Nice conditions and a lovely lot of interest today, not least a northbound passage of 4230 Chaffinches that developed during a three hour spell either side of midday. Migrant numbers were otherwise at typical end of season levels, with 32 Bramblings, 3 Woodcock and a Mistle Thrush off most note at the Bill; rarity interest came in the form of the Little Bunting still visiting a private garden at Southwell, the Black Brant again at Ferrybridge and a Siberian Lesser Whitethroat and the long-staying Wryneck trapped/retrapped in the Crown Estate Field.

The Chaffinch movement was a compelling spectacle and developed as cloud cover rolled in a few hours after dawn - it would have been interesting to discover if birds had been moving before this but were just too high in the clear sky to have been detected from the ground © Martin Cade/Erin Taylor:



7th November

A distinct bite to the wind brought a seasonable chill to a relatively uneventful day for routine migration. Yesterday's Little Bunting remained a regular visitor to a lucky garden in Southwell and a Caspian Gull - presumably the island's first ever lingerer showing up again - dropped in briefly off the Bill. The sea also produced further snippets of interest in the form of singles of Pomarine Skua and Velvet Scoter, but the only passage interest concerned a small movement of 4000 Wood Pigeons that developed overhead immediately after dawn.

What a phenomenal garden: Little Bunting brought Pete and Debby's garden list up to a whopping 155! © Debby Saunders...



...and a little video (in)action from yesterday and today © Martin Cade:


A Grey Wagtail also dropped in at Southwell © Debby Saunders:

6th November

So awful has the weather been in recent weeks that a flat calm, clear dawn was something to be really grateful for. Wood Pigeons were immediately apparent high overhead and an impressive 15000 were eventually logged heading away south from the Bill; sadly, routine passage was otherwise something of an anti-climax with noticeably fewer warblers and 'crests on the ground than of late and rather less visible passage than had been anticipated. Fortunately - the pigeons passage aside - the day was saved by two nice local rares: 4 Egyptian Geese over the Bill wouldn't have attracted much interest from anyone but the Portland diehards but the Little Bunting the dropped in late in the day at the Sweethill rarity magnet was a nice regional scarcity. Two Bearded Tits over the Bill were a none too surprising oddity for a still late autumn day and a Yellow-browed Warbler lingered on at Wakeham, whilst 3 Mistle Thrushes there and a Green Sandpiper at Ferrybridge were the best of the other scarcer migrants and 16 Reed Buntings at the Bill was by this autumn's poor standards a good total.
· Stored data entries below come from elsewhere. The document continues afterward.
#[export] Hint Resolve marked_refl marked_same marked_dead : samba.

Lemma table_ok_marked (env : brl_env) (old new : list lock_struct) :
  Forall2 (marked_from env) new old -> table_ok old -> table_ok new.
Proof.
  assert (forall a b new old, marked_from env a b -> Forall2 (marked_from env) new old ->
            Forall (compatible b) old -> Forall (compatible a) new) as Hfor.
  { intros a b n o Hab. induction 1 as [|x y n o Hxy _ IH]; [done|].
    rewrite !Forall_cons. intros [Hby Ho]. split; [|auto].
    destruct Hab as [->|[-> _]], Hxy as [->|[-> _]]; auto with samba. }
  induction 1 as [|a b n o Hab Hno IH]; [done|].
  rewrite !table_ok_cons. intros (Hr & Hc & Ho). split_and!; [|eauto|auto].
  by destruct Hab as [->|[-> _]].
Qed.

Lemma windows_scan_marked (env : brl_env) (plock : lock_struct) (locks : list lock_struct) :
  Forall2 (marked_from env) (windows_scan env plock locks).1.1 locks.
Proof.
  induction locks as [|l rest IH]; simpl; [constructor|].
  destruct (windows_scan env plock rest) as [[rest' m] blk]. simpl in IH.
  repeat case_if; simpl; constructor; auto with samba.
Qed.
Although usually thought of a late September/October bird, there are actually previous early November records of Little Bunting at Portland so today's Southwell bird wasn't altogether unexpected - and certainly not as out of season as last year's well-watched December bird © Pete Saunders:



5th November

As the wind swung round to the north it brought with it a cool and occasionally cloudy day. The mornings ringing started with a nice surprise as one of the many flocks of Long-tailed Tits graced us with their presence, other ringing highlights were limited to singles of Yellow-browed Warbler and Firecrest. Fly-overs dominated the days highlights and what was presumably yesterday's Richard's Pipit made another appearance in similar circumstances to yesterday; a Serin put in a very brief appearance calling over the garden and three Bramblings were in amongst the diminutive Chaffinch flocks. Another short-lived sighting of the first winter Caspian Gull in the Culverwell flock was enough to keep the larophiles engrossed for the fourth morning in a week and the Bill was smattered with a flock of six Purple Sandpipers and eight Black Redstarts. As the winter approaches the local birders are turning their attention back towards the harbour and efforts today revealed singles of Long-tailed Duck and Great Northern Diver as well as two Common Scoters

The highest day count of Purple Sandpipers so far this autumn with a flock of six accompanied by five Turnstones ©Pete Saunders: 



4th November

A day we foolishly wrote off having seen the weather forecast the previous evening started slowly in the obs with the staff contemplating their various caffeine based drinks rather than the days birding, however a call about a Caspian Gull in the Culverwell flock finally kicked off the day.  The next surprise came from the woefully neglected garden as a Long-eared Owl was flushed out during the opening net round, it was then re-sighted going between the garden and the huts for much of the morning. The day was not over, however, as a Richard's Pipit first seen heading south over the patio and watched as it headed out to sea was an excellent highlight for the observers gathered in the doorway (this occurred just prior to a rather tremendous rain shower). The final bit of excitement came from a seeming mass hallucination culminating in a slightly disappointing twitch of a Willow Warbler (see pictures below). Other birds sighted on a slightly peculiar day included two Yellow-browed Warblers in Culverwell, four Firecrests around the Obs and a total of 6900 Woodpigeons heading south.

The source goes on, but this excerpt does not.